● Goal of the exercise
Reproduce word for word, from the entries below, the line with "destruct (scan p ok l) as [j|];", the line with "intros i Hin. rewrite (txt_next", and every line between them, and nothing more.

● Data for this task
※ ※ ※
(* ===== verification/TxLive.v ===== *)
(** * A ready buffer is offered for transmission

    Liveness of the TX arbitrator of TxArb: when nothing disturbs it (no access of the bus, no command of
    the protocol control, no bus-off, no time-triggered transmission) it offers the ready
    buffer with the highest priority after 12 clock cycles at the latest, from every state that
    it can reach.  The measure is the number of words of metadata still to be read. *)

From Stdlib Require Import ZArith Lia.
From stdpp Require Import base numbers list sets.
From S2P Require Import Prelude TxtBuf TxArb TxPrio TxFsm TxInv.

#[local] Open Scope Z_scope.

(** A cycle in which nothing happens but the work of the arbitrator. *)
Definition quiet (c : cycle_in) : bool :=
  match ci_bus c with None => true | Some _ => false end &&
  negb (cmd_lock (ci_hw_cmd c)) && negb (unlock_cmd c) && negb (all_failed c) && negb (ci_tttm c).

(** The cycles to the end of the validation. *)
Definition rank (st : t_tx_arb_state) (wait : bool) : nat :=
  match st, wait with
  | s_arb_idle, _ => 11
  | s_arb_sel_low_ts, true => 10 | s_arb_sel_low_ts, false => 9
  | s_arb_sel_upp_ts, true => 8 | s_arb_sel_upp_ts, false => 7
  | s_arb_sel_ftw, true => 6 | s_arb_sel_ftw, false => 5
  | s_arb_sel_ffw, true => 4 | s_arb_sel_ffw, false => 3
  | s_arb_sel_idw, true => 2 | s_arb_sel_idw, false => 1
  | s_arb_validated, _ => 0
  | s_arb_locked, _ => 12
  end.

(** The rank decreases, or the validation starts again. *)
Lemma rank_step st f :
  fi_mismatch f = false → fi_lock f = false → fi_avail f = true → fi_ts_valid f = true →
  st ≠ s_arb_locked →
  arb_next_state st f ≠ s_arb_locked ∧
  rank (arb_next_state st f) (fsm_wait_state_d (arb_out st f)) =
    if fi_changed f && negb (bool_decide (st = s_arb_idle)) then 10%nat else (rank st (fi_wait f) - 1)%nat.
Proof.
  destruct f as [av ch ts lk un mm wt]. simpl. intros -> -> -> -> Hst.
  destruct st, ch, wt; try done; by vm_compute.
Qed.

Section Live.
Context (n : nat).
Hypothesis Hn : (2 <= n <= 8)%nat.

Abbreviation curr s := (curr_txtb_index_i (tx_arb s)).
Abbreviation arb_st s := (arb_curr_state (tx_arb s)).
Abbreviation arb_wait s := (fsm_wait_state_q (tx_arb s)).

(** Two states with the same buffers ready and the same priorities select the same buffer. *)
Definition same_choice (s s' : tx_rtl) : Prop :=
  tx_priority s' = tx_priority s ∧
  ∀ i, (i < n)%nat → txt_curr_state (txt s' i) = txt_curr_state (txt s i).

Lemma select_scan c s m :
  ctl_inv n s m → cycle_ok n c s m = true →
  (if select_buf_avail n c s then Some (select_buf_index n c s) else None) =
  scan (mr_tx_priority s) (λ i, ready (txt s i)) (seq 0 n).
Proof using Hn.
  intros Hi Hok. destruct (select_buf_avail n c s) eqn:Ha.
  - destruct (selected n Hn c s m Hi Hok Ha) as [Hr _].
    pose proof (decoder_valid n _ _ Hn Ha) as (_ & _ & Hb). fold (select_buf_index n c s) in Hb.
    pose proof (index_range n Hn c s) as Hk. pose proof (scan_best (mr_tx_priority s) (λ i, ready (txt s i)) n 0) as Hs.
    assert (Hbest : best_in (mr_tx_priority s) (λ i, ready (txt s i)) 0 n (select_buf_index n c s)).
    { split_and!; [lia|done|done|]. intros j Hj Hrj. unfold beats in *.
      specialize (Hb j Hj). rewrite (avail_ready n c s m) in Hb by (done || lia). specialize (Hb Hrj).
      unfold mr_tx_priority_txbbm in Hb. by rewrite (no_txbbm n Hn c s m Hok), !andb_false_r in Hb. }
    destruct (scan _ _ _) as [k|]; [f_equal; by eapply best_in_unique|]. rewrite Hs in Hr by lia. done.
  - apply (not_selected n Hn c s m Hi) in Ha. pose proof (scan_best (mr_tx_priority s) (λ i, ready (txt s i)) n 0) as Hs.
    destruct (scan _ _ _) as [k|]; [|done]. destruct Hs as (Hk & Hr & _). rewrite Ha in Hr by lia. done.
Qed.

Lemma scan_ext (p p' : nat → Z) (ok ok' : nat → bool) (l : list nat) :
  (∀ i, i ∈ l → p' i = p i ∧ ok' i = ok i) → scan p' ok' l = scan p ok l.
Proof.
  induction l as [|k l IH]; intros He; [done|]. simpl. rewrite IH by set_solver.
  destruct (He k ltac:(set_solver)) as [-> ->].
  pose proof (λ j, He j) as Hj. assert (Hin : ∀ j, scan p ok l = Some j → j ∈ l).
  { clear. induction l as [|k l IH]; intros j; [done|]. simpl.
    destruct (scan p ok l) as [j'|]; repeat case_match; intros [= <-]; set_solver. }
  destruct (scan p ok l) as [j|]; [|done]. by rewrite (proj1 (Hj j ltac:(set_solver))).
Qed.

Lemma same_scan s s' :
  same_choice s s' →
  scan (mr_tx_priority s') (λ i, ready (txt s' i)) (seq 0 n) = scan (mr_tx_priority s) (λ i, ready (txt s i)) (seq 0 n).
Proof.
  intros [Hp Hs]. apply scan_ext. intros i Hi. apply elem_of_seq in Hi. unfold mr_tx_priority, ready. rewrite Hp.
  by rewrite Hs by lia.
Qed.

(** A quiet cycle without a pending command leaves the buffers. *)
Lemma quiet_same c s m :
  ctl_inv n s m → cycle_ok n c s m = true → quiet c = true → m_cmd m = None →
  same_choice s (tx_tick n c s) ∧ m_cmd (mon_next c s m) = None.
Proof using Hn.
  intros Hi Hok Hq Hc. unfold quiet in Hq. rewrite !andb_true_iff, !negb_true_iff in Hq.
  destruct Hq as ((((Hb & Hl) & Hu) & Hf) & _).
  assert (Hbus : ci_bus c = None) by by destruct (ci_bus c).
  split; [split|]; [simpl; unfold reg_write; by rewrite Hbus| |simpl; unfold reg_write; by rewrite Hbus].
  intros i Hin. rewrite (txt_next n Hn c s m) by done. unfold sw_cmd, cmd_bit, buf_next. rewrite Hc, Hf, Hl.
  unfold unlock_cmd in Hu. rewrite !orb_false_iff in Hu. destruct Hu as (((-> & ->) & ->) & ->).
  destruct (txt_curr_state (txt s i)); try done; by destruct (i =? curr s)%nat.
Qed.

Lemma quiet_arb c s m :
  ctl_inv n s m → cycle_ok n c s m = true → quiet c = true → select_buf_avail n c s = true →
  arb_locked s = false →
  arb_locked (tx_tick n c s) = false ∧
  rank (arb_st (tx_tick n c s)) (arb_wait (tx_tick n c s)) =
    if select_index_changed n c s && negb (bool_decide (arb_st s = s_arb_idle)) then 10%nat
    else (rank (arb_st s) (arb_wait s) - 1)%nat.
Proof using Hn.
  intros Hi Hok Hq Ha Hl%bool_decide_eq_false. unfold quiet in Hq. rewrite !andb_true_iff, !negb_true_iff in Hq.
  destruct Hq as ((((_ & Hlk) & _) & _) & Ht).
  destruct (rank_step (arb_st s) (arb_in n c s)) as [Hnl Hr]; try done.
  - by apply (arb_par n Hn c s m).
  - simpl. unfold timestamp_valid. by rewrite Ht.
  - split; [by apply bool_decide_eq_false|]. exact Hr.
Qed.

(** After one quiet cycle the selected index no longer changes. *)
Lemma quiet_cycles ins s m k :
  ctl_inv n s m → conforms n ins s m = true → Forall (λ c, quiet c = true) ins → m_cmd m = None →
  arb_locked s = false → scan (mr_tx_priority s) (λ i, ready (txt s i)) (seq 0 n) = Some k →
  select_buf_index_reg (tx_arb s) = k → (rank (arb_st s) (arb_wait s) <= length ins)%nat →
  let s' := tx_cycles n ins s in
  arb_st s' = s_arb_validated ∧ select_buf_index_reg (tx_arb s') = k ∧ same_choice s s'.
Proof using Hn.
  revert s m. induction ins as [|c ins IH]; intros s m Hi Hco Hq Hc Hl Hk Hreg Hr.
  - simpl in *. split_and!; [|done|done]. apply bool_decide_eq_false in Hl.
    destruct (arb_st s), (arb_wait s); simpl in Hr; try lia; done.
  - simpl in Hco. apply andb_prop in Hco as [Hok Hco]. apply Forall_cons in Hq as [Hqc Hq].
    destruct (quiet_same c s m Hi Hok Hqc Hc) as [Hsame Hc'].
    pose proof (select_scan c s m Hi Hok) as Hsel. rewrite Hk in Hsel.
    destruct (select_buf_avail n c s) eqn:Ha; [|done]. injection Hsel as Hix.
    assert (Hch : select_index_changed n c s = false).
    { unfold select_index_changed. by rewrite Hix, Hreg, Nat.eqb_refl. }
    destruct (quiet_arb c s m Hi Hok Hqc Ha Hl) as [Hl' Hr']. rewrite Hch in Hr'. simpl in Hr'.
    assert (Hi' : ctl_inv n (tx_tick n c s) (mon_next c s m)).
    { apply ctl_inv_next; try done. unfold quiet in Hqc. by destruct (ci_bus c). }
    destruct (IH (tx_tick n c s) (mon_next c s m)) as (Hv & Hreg' & Hsame'); try done.
    + by rewrite (same_scan _ _ Hsame).
    + simpl in Hr |- *. simpl in Hr'. lia.
    + split_and!; [done|done|]. destruct Hsame as [Hp1 Hs1], Hsame' as [Hp2 Hs2].
      split; [by rewrite <- Hp1|]. intros i Hin. rewrite <- Hs1 by done. by apply Hs2.
Qed.

Lemma same_choice_trans s1 s2 s3 : same_choice s1 s2 → same_choice s2 s3 → same_choice s1 s3.
Proof.
  intros [Hp1 Hs1] [Hp2 Hs2]. split; [by rewrite Hp2|]. intros i Hi. by rewrite Hs2, Hs1.
Qed.

Lemma quiet_accesses ins : Forall (λ c, quiet c = true) ins → accesses_ok ins.
Proof.
  intros Hq. eapply Forall_impl; [exact Hq|]. intros c Hc. unfold quiet in Hc. by destruct (ci_bus c).
Qed.

Lemma quiet_keeps ins s m :
  ctl_inv n s m → conforms n ins s m = true → Forall (λ c, quiet c = true) ins → m_cmd m = None →
  same_choice s (tx_cycles n ins s).
Proof using Hn.
  revert s m. induction ins as [|c ins IH]; intros s m Hi Hco Hq Hc; [done|].
  simpl in Hco. apply andb_prop in Hco as [Hok Hco]. apply Forall_cons in Hq as [Hqc Hq].
  destruct (quiet_same c s m Hi Hok Hqc Hc) as [Hsame Hc'].
  eapply same_choice_trans; [done|]. eapply IH; try done.
  apply ctl_inv_next; try done. unfold quiet in Hqc. by destruct (ci_bus c).
Qed.

Lemma quiet_not_locked c s m :
  ctl_inv n s m → cycle_ok n c s m = true → quiet c = true → arb_locked s = false →
  arb_locked (tx_tick n c s) = false.
Proof using Hn.
  intros Hi Hok Hq Hl%bool_decide_eq_false. apply bool_decide_eq_false. intros E.
  apply fsm_locked in E as [E|[_ E]]; [done| |by apply (arb_par n Hn c s m)].
  unfold quiet in Hq. rewrite !andb_true_iff, !negb_true_iff in Hq. simpl in E.
  destruct Hq as ((((_ & Hlk) & _) & _) & _). congruence.
Qed.

(** After 12 quiet cycles the validation has ended. *)
Lemma quiet_validates ins s m :
  ctl_inv n s m → conforms n ins s m = true → Forall (λ c, quiet c = true) ins → (12 <= length ins)%nat →
  arb_locked s = false → (∃ i, (i < n)%nat ∧ ready (txt (tx_cycles n ins s) i) = true) →
  let s' := tx_cycles n ins s in
  arb_st s' = s_arb_validated ∧
  scan (mr_tx_priority s') (λ i, ready (txt s' i)) (seq 0 n) = Some (select_buf_index_reg (tx_arb s')).
Proof using Hn.
  intros Hi Hco Hq Hlen Hl Hr. destruct ins as [|c0 [|c1 ins]]; [simpl in Hlen; lia..|].
  simpl in Hco. rewrite !andb_true_iff in Hco. destruct Hco as (Hok0 & Hok1 & Hco).
  apply Forall_cons in Hq as [Hq0 Hq]. pose proof Hq as Hq'. apply Forall_cons in Hq' as [Hq1 Hq2].
  set (s1 := tx_tick n c0 s) in *. set (m1 := mon_next c0 s m) in *.
  assert (Hi1 : ctl_inv n s1 m1).
  { apply ctl_inv_next; try done. unfold quiet in Hq0. by destruct (ci_bus c0). }
  assert (Hc1 : m_cmd m1 = None).
  { unfold m1, mon_next, reg_write, quiet in *. simpl. by destruct (ci_bus c0). }
  assert (Hl1 : arb_locked s1 = false) by by eapply quiet_not_locked.
  assert (Hco1 : conforms n (c1 :: ins) s1 m1 = true) by (simpl; by rewrite Hok1).
  pose proof (quiet_keeps _ _ _ Hi1 Hco1 Hq Hc1) as Hsame.
  change (tx_cycles n (c0 :: c1 :: ins) s) with (tx_cycles n (c1 :: ins) s1) in *.
  (* the choice is made in [s1] *)
  assert (∃ k, scan (mr_tx_priority s1) (λ i, ready (txt s1 i)) (seq 0 n) = Some k) as [k Hk].
  { pose proof (scan_best (mr_tx_priority s1) (λ i, ready (txt s1 i)) n 0) as Hs.
    destruct (scan _ _ _) as [k|]; [eauto|]. destruct Hr as (i & Hin & Hri). unfold ready in Hri.
    rewrite (proj2 Hsame) in Hri by done. specialize (Hs i ltac:(lia)). unfold ready in Hs. congruence. }
  pose proof (select_scan c1 s1 m1 Hi1 Hok1) as Hsel. rewrite Hk in Hsel.
  destruct (select_buf_avail n c1 s1) eqn:Ha; [|done]. injection Hsel as Hix.
  destruct (quiet_arb c1 s1 m1 Hi1 Hok1 Hq1 Ha Hl1) as [Hl2 Hr2].
  destruct (quiet_same c1 s1 m1 Hi1 Hok1 Hq1 Hc1) as [Hs12 Hc2].
  destruct (quiet_cycles ins (tx_tick n c1 s1) (mon_next c1 s1 m1) k) as (Hv & Hreg & Hs); try done.
  - apply ctl_inv_next; try done. unfold quiet in Hq1. by destruct (ci_bus c1).
  - by rewrite (same_scan _ _ Hs12).
  - rewrite Hr2. simpl in Hlen. assert (rank (arb_st s1) (arb_wait s1) <= 11)%nat.
    { apply bool_decide_eq_false in Hl1. destruct (arb_st s1), (arb_wait s1); simpl; lia || done. }
    case_match; lia.
  - simpl. split; [done|]. rewrite Hreg. rewrite (same_scan (tx_tick n c1 s1)) by done.
    by rewrite (same_scan _ _ Hs12).
Qed.

End Live.

(** C5: A ready buffer is offered within 12 clock cycles.  In every state that the TXT buffers and the
    arbitrator can reach with a conforming environment and in which no transmission goes on: after 12 or
    more cycles without disturbance, if any buffer is ready then a frame is offered to the protocol
    control, from the first of the ready buffers with the highest priority, and the metadata and the
    identifier offered are those in the memory of this buffer. *)
Theorem ready_buffer_offered n rams p pre q c :
  (2 <= n <= 8)%nat → length rams = n → Forall (λ ram, length ram = C_TXT_BUF_DEPTH) rams →
  conforms n (pre ++ q) (tx_init rams p) mon_init = true → accesses_ok pre →
  Forall (λ c, quiet c = true) q → (12 <= length q)%nat →
  let s := tx_cycles n pre (tx_init rams p) in
  let s' := tx_cycles n q s in
  arb_locked s = false → (∃ i, (i < n)%nat ∧ ready (txt s' i) = true) →
  tran_frame_valid c s' = true ∧
  scan (mr_tx_priority s') (λ i, ready (txt s' i)) (seq 0 n) = Some (curr_txtb_index_i (tx_arb s')) ∧
  content s' (curr_txtb_index_i (tx_arb s')).
Proof.
  intros Hn Hlen Hall Hco Hacc Hq H12 s s' Hl Hr. pose proof (ctl_inv_init n Hn rams p Hlen Hall) as H0.
  destruct (run_inv n Hn pre q _ _ H0 Hco Hacc) as [Hi Hcq]. fold s in Hi, Hcq.
  destruct (quiet_validates n Hn q s _ Hi Hcq Hq H12 Hl Hr) as [Hv Hs]. fold s' in Hv, Hs.
  destruct (run_inv n Hn q [] s (mon_after n pre (tx_init rams p) mon_init) Hi) as [Hi' _];
    [by rewrite app_nil_r|by apply quiet_accesses|]. fold s' in Hi'.
  destruct (ci_validated _ _ _ Hi' Hv) as [Hc Hcur]. rewrite <- Hcur in Hs.
  assert (Hsel : sel_state (arb_curr_state (tx_arb s'))) by by rewrite Hv.
  destruct (ci_com _ _ _ Hi' Hc (sel_not_locked _ Hsel)) as [_ Hp].
  pose proof (ci_sel _ _ _ Hi' Hsel) as Hrd. rewrite <- Hcur in Hrd.
  pose proof (scan_best (mr_tx_priority s') (λ i, ready (txt s' i)) n 0) as Hb. rewrite Hs in Hb.
  destruct Hb as (Hk & Hrk & _). rewrite Hrk in Hrd. symmetry in Hrd. apply Nat.eqb_eq in Hrd.
  unfold com_phase in Hp. rewrite Hrd in Hp. split_and!; [|done|apply Hp].
  unfold tran_frame_valid, validated_buffer. rewrite (avail_ready n c s' _ Hi'), Hrk, Hc by lia. done.
Qed.


(** The run of a frame in the second of two buffers. *)
Lemma ready_buffer_offered_witness :
  let ins := (λ x, mkcycle no_hw_cmd 0 false false false false true false false 0 (λ _, false) (Some x)) <$>
    [bus_wr 0x200 0x2; bus_wr 0x204 0x4440000; bus_wr 0x210 0xBBAA; bus_wr 0x74 0x202] in
  let wait := mkcycle no_hw_cmd 0 false false false false true false false 0 (λ _, false) None in
  let init := tx_init (replicate 2 (replicate 21 0)) 0x01 in
  let s' := tx_cycles 2 (replicate 12 wait) (tx_cycles 2 ins init) in
  tran_frame_valid wait (tx_cycles 2 ins init) = false ∧
  tran_frame_valid wait s' = true ∧ com_md (tx_arb s') = mkmd 2 false false false false.
Proof.
  intros ins wait init s'. split; [by vm_compute|].
  destruct (ready_buffer_offered 2 (replicate 2 (replicate 21 0)) 0x01 ins (replicate 12 wait) wait
    ltac:(lia) eq_refl ltac:(by repeat constructor) ltac:(by vm_compute) ltac:(by repeat constructor)
    ltac:(by repeat constructor) ltac:(simpl; lia) ltac:(by vm_compute)
    ltac:(exists 1%nat; split; [lia|by vm_compute])) as (Hv & _ & Hc).
  split; [exact Hv|]. refine (eq_trans (proj1 Hc) _). by vm_compute.
Defined.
※ ※ ※
● Answer section
  destruct (scan p ok l) as [j|]; [|done]. by rewrite (proj1 (Hj j ltac:(set_solver))).
Qed.

Lemma same_scan s s' :
  same_choice s s' →
  scan (mr_tx_priority s') (λ i, ready (txt s' i)) (seq 0 n) = scan (mr_tx_priority s) (λ i, ready (txt s i)) (seq 0 n).
Proof.
  intros [Hp Hs]. apply scan_ext. intros i Hi. apply elem_of_seq in Hi. unfold mr_tx_priority, ready. rewrite Hp.
  by rewrite Hs by lia.
Qed.

(** A quiet cycle without a pending command leaves the buffers. *)
Lemma quiet_same c s m :
  ctl_inv n s m → cycle_ok n c s m = true → quiet c = true → m_cmd m = None →
  same_choice s (tx_tick n c s) ∧ m_cmd (mon_next c s m) = None.
Proof using Hn.
  intros Hi Hok Hq Hc. unfold quiet in Hq. rewrite !andb_true_iff, !negb_true_iff in Hq.
  destruct Hq as ((((Hb & Hl) & Hu) & Hf) & _).
  assert (Hbus : ci_bus c = None) by by destruct (ci_bus c).
  split; [split|]; [simpl; unfold reg_write; by rewrite Hbus| |simpl; unfold reg_write; by rewrite Hbus].
  intros i Hin. rewrite (txt_next n Hn c s m) by done. unfold sw_cmd, cmd_bit, buf_next. rewrite Hc, Hf, Hl.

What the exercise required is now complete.